>>>

(* ===== verification/SysvTheorems.v ===== *)
(** * The message queue module: theorems

    Properties of every state the module can reach, and of the calls made from
    such a state; each with an instance on a concrete run. *)

From stdpp Require Import base tactics numbers list gmap relations.
From S2P Require Import Prelude.
From S2P Require Import SysvState.
From S2P Require Import IpcUtil.
From S2P Require Import IpcFacts.
From S2P Require Import SysvMsg.
From S2P Require Import MsgText.
From S2P Require Import SysvInv.
From S2P Require Import SysvOps.
From S2P Require Import SysvTransfer.
From S2P Require Import SysvSearch.
From S2P Require Import SysvSystem.
From S2P Require Import SysvEffects.

(** ** A concrete run *)

(** A task with all capabilities in an environment where nothing fails. *)
Definition root_env (pid : Z) : env :=
  ENV pid 0 0 (fun _ => true) (fun _ => true) 1000 false (fun _ => true) (fun _ => true).

(** Run a list of calls, [None] when one is not allowed or meets a fault. *)
Fixpoint exec (l : list (env * call)) (s : sys) : option sys :=
  match l with
  | [] => Some s
  | (e, c) :: l' =>
      if decide (allowed e c s)
      then match run_call e c s with OK _ s' => exec l' s' | Fault _ => None end
      else None
  end.

Lemma exec_rtc l s s' : exec l s = Some s' -> rtc step s s'.
Proof.
  revert s. induction l as [|[e c] l IH]; intros s; cbn; [intros [= ->]; apply rtc_refl|].
  case_decide as Ha; [|discriminate]. destruct (run_call e c s) as [a s1|] eqn:E; [|discriminate].
  intros H. eapply rtc_l; [exact (Step s e c a s1 Ha E) | auto].
Qed.

Definition boot (e : env) : sys :=
  match msg_init e unloaded with OK _ s => s | Fault _ => unloaded end.

Definition run_from_boot (l : list (env * call)) : sys :=
  match exec l (boot (root_env 0)) with Some s => s | None => boot (root_env 0) end.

<<<

Problem details: Copy out every line from the material above where the string "module" turns up.

Written response:
(** * The message queue module: theorems
    Properties of every state the module can reach, and of the calls made from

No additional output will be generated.